WHAT NEEDS TO BE DONE:
Your reply should reproduce each record precisely as written.

======== SUPPLIED INFORMATION

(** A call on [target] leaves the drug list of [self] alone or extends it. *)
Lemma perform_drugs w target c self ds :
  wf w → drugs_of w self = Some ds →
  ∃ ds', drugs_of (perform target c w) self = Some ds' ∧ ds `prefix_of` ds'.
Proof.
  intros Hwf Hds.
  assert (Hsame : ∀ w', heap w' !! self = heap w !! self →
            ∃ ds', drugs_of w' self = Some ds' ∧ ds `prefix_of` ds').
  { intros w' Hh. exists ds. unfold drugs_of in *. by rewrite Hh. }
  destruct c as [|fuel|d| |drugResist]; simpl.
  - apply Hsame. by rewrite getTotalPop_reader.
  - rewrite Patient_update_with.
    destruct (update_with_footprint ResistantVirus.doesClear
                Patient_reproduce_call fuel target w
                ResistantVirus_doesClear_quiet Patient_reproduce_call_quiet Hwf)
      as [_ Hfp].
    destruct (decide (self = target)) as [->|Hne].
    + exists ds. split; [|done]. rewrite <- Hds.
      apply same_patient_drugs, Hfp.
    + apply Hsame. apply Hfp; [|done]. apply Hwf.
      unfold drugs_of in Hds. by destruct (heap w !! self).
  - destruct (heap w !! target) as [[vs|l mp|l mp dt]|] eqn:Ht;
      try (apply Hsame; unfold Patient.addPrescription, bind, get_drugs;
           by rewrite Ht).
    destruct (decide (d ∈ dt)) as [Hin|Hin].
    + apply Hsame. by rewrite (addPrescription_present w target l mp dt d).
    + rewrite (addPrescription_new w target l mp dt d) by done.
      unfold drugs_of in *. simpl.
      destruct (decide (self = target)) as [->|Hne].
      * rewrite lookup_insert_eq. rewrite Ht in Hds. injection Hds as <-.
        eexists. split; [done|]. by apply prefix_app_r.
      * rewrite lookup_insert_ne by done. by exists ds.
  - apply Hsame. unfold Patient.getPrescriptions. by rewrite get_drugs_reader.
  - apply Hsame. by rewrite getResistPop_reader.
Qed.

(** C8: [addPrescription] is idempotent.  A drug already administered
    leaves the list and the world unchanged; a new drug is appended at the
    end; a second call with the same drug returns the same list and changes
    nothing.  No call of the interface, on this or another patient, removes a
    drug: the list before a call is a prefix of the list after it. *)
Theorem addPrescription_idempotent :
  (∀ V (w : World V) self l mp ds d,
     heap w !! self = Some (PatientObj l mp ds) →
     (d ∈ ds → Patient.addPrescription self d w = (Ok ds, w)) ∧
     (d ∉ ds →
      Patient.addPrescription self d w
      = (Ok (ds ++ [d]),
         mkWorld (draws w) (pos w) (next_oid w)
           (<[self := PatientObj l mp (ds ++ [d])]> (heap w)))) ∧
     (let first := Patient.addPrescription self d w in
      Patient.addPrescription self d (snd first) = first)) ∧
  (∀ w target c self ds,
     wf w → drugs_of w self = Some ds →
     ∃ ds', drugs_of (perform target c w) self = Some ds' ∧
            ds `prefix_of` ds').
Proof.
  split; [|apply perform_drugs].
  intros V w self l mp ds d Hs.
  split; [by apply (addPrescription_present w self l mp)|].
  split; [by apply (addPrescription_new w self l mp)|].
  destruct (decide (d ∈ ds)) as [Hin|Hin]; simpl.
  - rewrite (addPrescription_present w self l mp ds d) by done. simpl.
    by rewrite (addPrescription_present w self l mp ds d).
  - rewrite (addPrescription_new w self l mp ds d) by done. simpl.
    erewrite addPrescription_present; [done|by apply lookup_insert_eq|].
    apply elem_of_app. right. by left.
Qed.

================

TASK OUTPUT:
(** A call on [target] leaves the drug list of [self] alone or extends it. *)
Lemma perform_drugs w target c self ds :
  wf w → drugs_of w self = Some ds →
  ∃ ds', drugs_of (perform target c w) self = Some ds' ∧ ds `prefix_of` ds'.
Proof.
  intros Hwf Hds.
  assert (Hsame : ∀ w', heap w' !! self = heap w !! self →
            ∃ ds', drugs_of w' self = Some ds' ∧ ds `prefix_of` ds').
  { intros w' Hh. exists ds. unfold drugs_of in *. by rewrite Hh. }
  destruct c as [|fuel|d| |drugResist]; simpl.
  - apply Hsame. by rewrite getTotalPop_reader.
  - rewrite Patient_update_with.
    destruct (update_with_footprint ResistantVirus.doesClear
                Patient_reproduce_call fuel target w
                ResistantVirus_doesClear_quiet Patient_reproduce_call_quiet Hwf)
      as [_ Hfp].
    destruct (decide (self = target)) as [->|Hne].
    + exists ds. split; [|done]. rewrite <- Hds.
      apply same_patient_drugs, Hfp.
    + apply Hsame. apply Hfp; [|done]. apply Hwf.
      unfold drugs_of in Hds. by destruct (heap w !! self).
  - destruct (heap w !! target) as [[vs|l mp|l mp dt]|] eqn:Ht;
      try (apply Hsame; unfold Patient.addPrescription, bind, get_drugs;
           by rewrite Ht).
    destruct (decide (d ∈ dt)) as [Hin|Hin].
    + apply Hsame. by rewrite (addPrescription_present w target l mp dt d).
    + rewrite (addPrescription_new w target l mp dt d) by done.
      unfold drugs_of in *. simpl.
      destruct (decide (self = target)) as [->|Hne].
      * rewrite lookup_insert_eq. rewrite Ht in Hds. injection Hds as <-.
        eexists. split; [done|]. by apply prefix_app_r.
      * rewrite lookup_insert_ne by done. by exists ds.
  - apply Hsame. unfold Patient.getPrescriptions. by rewrite get_drugs_reader.
  - apply Hsame. by rewrite getResistPop_reader.
Qed.

(** C8: [addPrescription] is idempotent.  A drug already administered
    leaves the list and the world unchanged; a new drug is appended at the
    end; a second call with the same drug returns the same list and changes
    nothing.  No call of the interface, on this or another patient, removes a
    drug: the list before a call is a prefix of the list after it. *)
Theorem addPrescription_idempotent :
  (∀ V (w : World V) self l mp ds d,
     heap w !! self = Some (PatientObj l mp ds) →
     (d ∈ ds → Patient.addPrescription self d w = (Ok ds, w)) ∧
     (d ∉ ds →
      Patient.addPrescription self d w
      = (Ok (ds ++ [d]),
         mkWorld (draws w) (pos w) (next_oid w)
           (<[self := PatientObj l mp (ds ++ [d])]> (heap w)))) ∧
     (let first := Patient.addPrescription self d w in
      Patient.addPrescription self d (snd first) = first)) ∧
  (∀ w target c self ds,
     wf w → drugs_of w self = Some ds →
     ∃ ds', drugs_of (perform target c w) self = Some ds' ∧
            ds `prefix_of` ds').
Proof.
  split; [|apply perform_drugs].
  intros V w self l mp ds d Hs.
  split; [by apply (addPrescription_present w self l mp)|].
  split; [by apply (addPrescription_new w self l mp)|].
  destruct (decide (d ∈ ds)) as [Hin|Hin]; simpl.
  - rewrite (addPrescription_present w self l mp ds d) by done. simpl.
    by rewrite (addPrescription_present w self l mp ds d).
  - rewrite (addPrescription_new w self l mp ds d) by done. simpl.
    erewrite addPrescription_present; [done|by apply lookup_insert_eq|].
    apply elem_of_app. right. by left.
Qed.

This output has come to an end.